### Exercise instructions
Show every line below where "whose" can be found.

[Saved data entries]

========

(** X16: deleting a stored record returns what a read of it returned;
    afterwards a read, an update and a second delete of that identifier
    raise the 404 [HTTPException], and the reads of the other identifiers
    return what they returned before. *)
Theorem delete_then_not_found k data db c :
  table db !! k = Some c ->
  let db' := snd (delete_processed_agent_data k db) in
  fst (delete_processed_agent_data k db)
  = fst (read_processed_agent_data k db) /\
  read_processed_agent_data k db' = (Raise (HTTPException 404), db') /\
  update_processed_agent_data k data db' = (Raise (HTTPException 404), db') /\
  delete_processed_agent_data k db' = (Raise (HTTPException 404), db') /\
  (forall k', k' ≠ k ->
     read_processed_agent_data k' db'
     = (fst (read_processed_agent_data k' db), db')).
Proof.
  intros Hk; cbv zeta.
  rewrite (delete_processed_agent_data_found k db c Hk); simpl.
  rewrite (StoreProofs.read_processed_agent_data_found k db c Hk); simpl.
  split; [done|].
  assert (table (mkDatabase (delete k (table db)) (next_id db)) !! k = None)
    as Hgone by apply lookup_delete_eq.
  destruct (query_first_absent k data _ Hgone) as (Hr & Hu & Hd).
  split; [done|]. split; [done|]. split; [done|].
  intros k' Hne. unfold read_processed_agent_data, query_first; simpl.
  rewrite lookup_delete_ne by done.
  by destruct (table db !! k').
Qed.

(** A create, whether it returns or raises, touches no key that the
    sequence has passed. *)
Lemma create_processed_agent_data_old_keys
    (batch : list (ProcessedAgentData Float DateTime)) db k :
  k < next_id db ->
  table (snd (create_processed_agent_data without_time_zone
                failed_insert_uses batch db)) !! k
  = table db !! k.
Proof.
  intros Hk. unfold create_processed_agent_data.
  destruct (flush_inserts without_time_zone
              (map attach (map new_in_db batch)) db)
    as [[os' db']|e] eqn:Hos; simpl; [|done].
  apply StoreProofs.flush_inserts_ok in Hos as (_ & _ & _ & _ & _ & Hold & _).
  by apply Hold.
Qed.

(** X17: a delete leaves the sequence where it was, ahead of the keys, so
    that no batch created afterwards gets the deleted identifier: the keys
    it hands out differ from it and the deleted key stays without a row. *)
Theorem deleted_id_not_reused k db c
    (batch : list (ProcessedAgentData Float DateTime)) :
  sequence_ahead db ->
  table db !! k = Some c ->
  let db1 := snd (delete_processed_agent_data k db) in
  let db2 :=
    snd (create_processed_agent_data without_time_zone failed_insert_uses
           batch db1) in
  sequence_ahead db1 /\
  next_id db1 = next_id db /\
  table db2 !! k = None /\
  (forall (i : nat), (i < length batch)%nat -> next_id db1 + Z.of_nat i ≠ k).
Proof.
  intros Hseq Hk; cbv zeta.
  rewrite (delete_processed_agent_data_found k db c Hk); simpl.
  assert (k < next_id db) as Hlt by (apply Hseq; eauto).
  split.
  { intros k' [c' Hk']; simpl in *.
    apply lookup_delete_Some in Hk' as [_ Hk']. apply Hseq; eauto. }
  split; [done|]. split; [|intros; lia].
  rewrite create_processed_agent_data_old_keys by done.
  apply lookup_delete_eq.
Qed.

Lemma db_models_to_response_models_loaded db (l : list (Z * columns Float DateTime)) :
  db_models_to_response_models _ _ db
    (map (fun kc => mkInDB _ _ (Some (fst kc)) (snd kc) false true []) l)
  = Ok (map (fun kc => response_of (fst kc) (snd kc)) l).
Proof.
  induction l as [|[k c] l IH]; simpl; [done|]. by rewrite IH.
Qed.

Section Scan.
Variable scan_order :
  gmap Z (columns Float DateTime) -> list (Z * columns Float DateTime).
Hypothesis scan_order_rows : forall m, scan_order m ≡ₚ map_to_list m.

(** X18: listing returns, in the order of the scan, one response per row
    of the table and nothing else, and leaves the database as it was. *)
Theorem list_processed_agent_data_all_rows db :
  exists rs,
    list_processed_agent_data scan_order db = (Ok rs, db) /\
    rs ≡ₚ map (fun kc => response_of (fst kc) (snd kc))
            (map_to_list (table db)) /\
    length rs = size (table db) /\
    (forall r, r ∈ rs <->
       exists k c, table db !! k = Some c /\ r = response_of k c).
Proof.
  exists (map (fun kc => response_of (fst kc) (snd kc)) (scan_order (table db))).
  unfold list_processed_agent_data, query_all.
  rewrite db_models_to_response_models_loaded.
  split; [done|]. split; [by rewrite scan_order_rows|].
  split.
  { rewrite length_map, scan_order_rows. apply length_map_to_list. }
  intros r. rewrite list_elem_of_fmap. split.
  - intros ([k c] & -> & Hin). rewrite scan_order_rows in Hin.
    apply elem_of_map_to_list in Hin. eauto.
  - intros (k & c & Hk & ->). exists (k, c). split; [done|].
    rewrite scan_order_rows. by apply elem_of_map_to_list.
Qed.
End Scan.
End Crud.

(** X8: after a socket has connected it is in the set of its user, which
    is the former set (none counts as empty) with the socket added; the
    sets of the other users are as before, and registering the socket once
    more changes nothing. *)
Theorem subscribe_registers user_id websocket (subscriptions : gmap Z (gset WebSocket)) :
  let subscriptions' := subscribe user_id websocket subscriptions in
  subscriptions' !! user_id
  = Some ((subscriptions !!! user_id) ∪ {[websocket]}) /\
  websocket ∈ subscriptions' !!! user_id /\
  (forall other, other ≠ user_id ->
     subscriptions' !! other = subscriptions !! other) /\
  subscribe user_id websocket subscriptions' = subscriptions'.
Proof.
  cbv zeta. rewrite !StoreProofs.subscribe_insert.
  rewrite lookup_total_insert_eq, lookup_insert_eq.
  split; [done|]. split; [set_solver|].
  split; [by intros other Hne; apply lookup_insert_ne|].
  rewrite insert_insert_eq. f_equal.
  apply set_eq. intros w. rewrite !elem_of_union. tauto.
Qed.

(** X9: an endpoint whose receive loop ends with [WebSocketDisconnect]
    returns and leaves the set of the user without the socket; one whose
    loop ends with any other exception lets it through and leaves the
    socket registered. *)
Theorem websocket_endpoint_lifetime websocket user_id (ends_with : exn)
    (subscriptions : gmap Z (gset WebSocket)) :
  (ends_with = WebSocketDisconnect ->
     websocket_endpoint websocket user_id ends_with subscriptions
     = (Ok tt,
        <[user_id := (subscriptions !!! user_id) ∖ {[websocket]}]>
          subscriptions)) /\
  (ends_with ≠ WebSocketDisconnect ->
     websocket_endpoint websocket user_id ends_with subscriptions
     = (Raise ends_with, subscribe user_id websocket subscriptions)).
Proof.
  unfold websocket_endpoint, try_except. split.
  - intros ->. rewrite decide_True by done.
    rewrite StoreProofs.subscribe_insert. unfold unsubscribe.
    rewrite lookup_insert_eq, decide_True by set_solver.
    rewrite insert_insert_eq. f_equal. f_equal.
    apply set_eq. intros w. rewrite elem_of_difference, elem_of_union,
      elem_of_difference. tauto.
  - intros Hne. by rewrite decide_False.
Qed.

Section Registry.
Context {Data : Type}.
Variable json_dumps : Data -> outcome string.
Variable iteration_order : gset WebSocket -> list WebSocket.
Hypothesis iteration_order_elements :
  forall s, iteration_order s ≡ₚ elements s.
Implicit Types (subscriptions : gmap Z (gset WebSocket)).

Lemma for_each_send_json_prefix (data : Data) (l : list WebSocket)
    (n : network) :
  exists l', l' `prefix_of` l /\
    Forall (fun w => failing n !! w = None) l' /\
    snd (for_each l
           (fun websocket n =>
              match json_dumps data with
              | Ok msg => send_json websocket msg n
              | Raise e => (Raise e, n)
              end) n)
    = mkNetwork (failing n) (sent n ++ messages json_dumps data l')%list.
Proof.
  unfold messages. destruct (json_dumps data) as [msg|e].
  - revert n. induction l as [|w l IH]; intros n; simpl.
    + exists []. split; [done|]. split; [constructor|].
      rewrite app_nil_r. by destruct n.
    + unfold bind, send_json at 1.
      destruct (failing n !! w) as [e|] eqn:Hw.
      * exists []. split; [apply prefix_nil|]. split; [constructor|].
        simpl. rewrite app_nil_r. by destruct n.
      * destruct (IH (mkNetwork (failing n) (sent n ++ [(w, msg)])%list))
          as (l' & Hpre & Hok & Hsnd).
        exists (w :: l'). split; [by apply prefix_cons|].
        split; [by constructor|].
        rewrite Hsnd; simpl. by rewrite <- app_assoc.
  - exists []. split; [apply prefix_nil|]. split; [constructor|].
    rewrite app_nil_r. destruct l; simpl; by destruct n.
Qed.

Lemma publish_sends_to_listeners
    subscriptions (user_id : Z) (data : Data) (n : network) :
  let n' :=
    snd (send_data_to_subscribers json_dumps iteration_order subscriptions
           user_id data n) in
  failing n' = failing n /\
  exists new : list WebSocket,
    sent n' = (sent n ++ messages json_dumps data new)%list /\
    NoDup new /\
    (forall w, w ∈ new ->
       w ∈ subscriptions !!! user_id /\ failing n !! w = None).
Proof.
  cbv zeta. unfold send_data_to_subscribers.
  rewrite lookup_total_alt.
  destruct (subscriptions !! user_id) as [s|] eqn:Hs; simpl.
  - destruct (for_each_send_json_prefix data (iteration_order s) n)
      as (l' & Hpre & Hok & Hsnd).
    rewrite Hsnd; simpl. split; [done|]. exists l'. split; [done|].
    assert (NoDup (iteration_order s)) as Hnodup.
    { rewrite (iteration_order_elements s). apply NoDup_elements. }
    destruct Hpre as [rest Hrest]. rewrite Hrest in Hnodup.
    split; [by apply NoDup_app in Hnodup as [? _]|].
    intros w Hw. split.
    + apply elem_of_elements. rewrite <- (iteration_order_elements s), Hrest.
      apply elem_of_app. by left.
    + by apply (proj1 (Forall_forall _ _) Hok).
  - split; [done|]. exists []. unfold messages.
    replace (match json_dumps data with
             | Ok msg => map (fun w => (w, msg)) []
             | Raise _ => []
             end) with (@nil (WebSocket * string))
      by (by destruct (json_dumps data)).
    rewrite app_nil_r.
    split; [done|]. split; [constructor|].
    intros w Hw. by apply elem_of_nil in Hw.
Qed.

(** X10: whatever its outcome, publishing leaves the failing sockets as
    they were and adds to the messages sent nothing but the dumped data,
    at most once per socket, and only for sockets that are registered for
    the user and whose send does not fail; data that has no JSON form adds
    nothing. *)
Theorem send_data_to_subscribers_only_listeners
    subscriptions (user_id : Z) (data : Data) (n : network) :
  let n' :=
    snd (send_data_to_subscribers json_dumps iteration_order subscriptions
           user_id data n) in
  failing n' = failing n /\
  exists new : list WebSocket,
    (forall msg, json_dumps data = Ok msg ->
       sent n' = (sent n ++ map (fun w => (w, msg)) new)%list) /\
    (forall e, json_dumps data = Raise e -> sent n' = sent n) /\
    NoDup new /\
    (forall w, w ∈ new ->
       w ∈ subscriptions !!! user_id /\ failing n !! w = None).
Proof.
  cbv zeta.
  destruct (publish_sends_to_listeners subscriptions user_id data n)
    as (Hfail & new & Hsent & Hnodup & Hnew).
  split; [done|]. exists new. unfold messages in Hsent.
  split; [|split; [|done]].
  - intros msg Hmsg. by rewrite Hmsg in Hsent.
  - intros e He. rewrite He, app_nil_r in Hsent. done.
Qed.


End Registry.

Lemma example_db_row :
  table example_db !! 1 = Some (columns_of example_stored).
Proof. reflexivity. Defined.

Lemma example_db_sequence_ahead : sequence_ahead example_db.
Proof.
  intros k [c Hk]. destruct (decide (k = 1)) as [->|Hne]; [reflexivity|].
  assert (table example_db = <[1 := columns_of example_stored]> ∅) as Hrows
    by reflexivity.
  rewrite Hrows, lookup_insert_ne in Hk by done.
  by rewrite lookup_empty in Hk.
Defined.

Lemma example_replacement_fits : Forall fits [example_replacement].
Proof. repeat constructor; vm_compute; discriminate. Defined.

Lemma example_db_sequence_left : sequence_left 1 example_db.
Proof. split; vm_compute; discriminate. Defined.

Lemma create_processed_agent_data_fresh_keys_witness :
  next_id (snd (example_create [example_replacement] example_db))
  = 2 + Z.of_nat 1.
Proof.
  destruct (create_processed_agent_data_fresh_keys
              (fun t => t) (fun rows _ => length rows)
              [example_replacement] example_db example_db_sequence_ahead)
    as (_ & Hok & _).
  destruct (Hok example_replacement_fits example_db_sequence_left)
    as (Hnext & _).
  exact Hnext.
Defined.

Lemma absent_id_not_found_witness :
  read_processed_agent_data 5 example_db = (Raise (HTTPException 404), example_db).
Proof.
  apply (absent_id_not_found 5 example_replacement example_db). reflexivity.
Defined.

Lemma create_then_read_witness :
  fst (read_processed_agent_data 2
         (snd (example_create [example_replacement] example_db)))
  = Ok (mkProcessedAgentDataWithId 2 "bumpy" (agent_data example_replacement)).
Proof.
  destruct (create_then_read (fun t => t) (fun rows _ => length rows)
              [example_replacement] example_db 0 example_replacement
              example_db_sequence_ahead example_replacement_fits
              example_db_sequence_left eq_refl)
    as [_ Hnaive].
  exact (f_equal fst (Hnaive eq_refl)).
Defined.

========

### Problem solution
(** X9: an endpoint whose receive loop ends with [WebSocketDisconnect]
    returns and leaves the set of the user without the socket; one whose
    the user and whose send does not fail; data that has no JSON form adds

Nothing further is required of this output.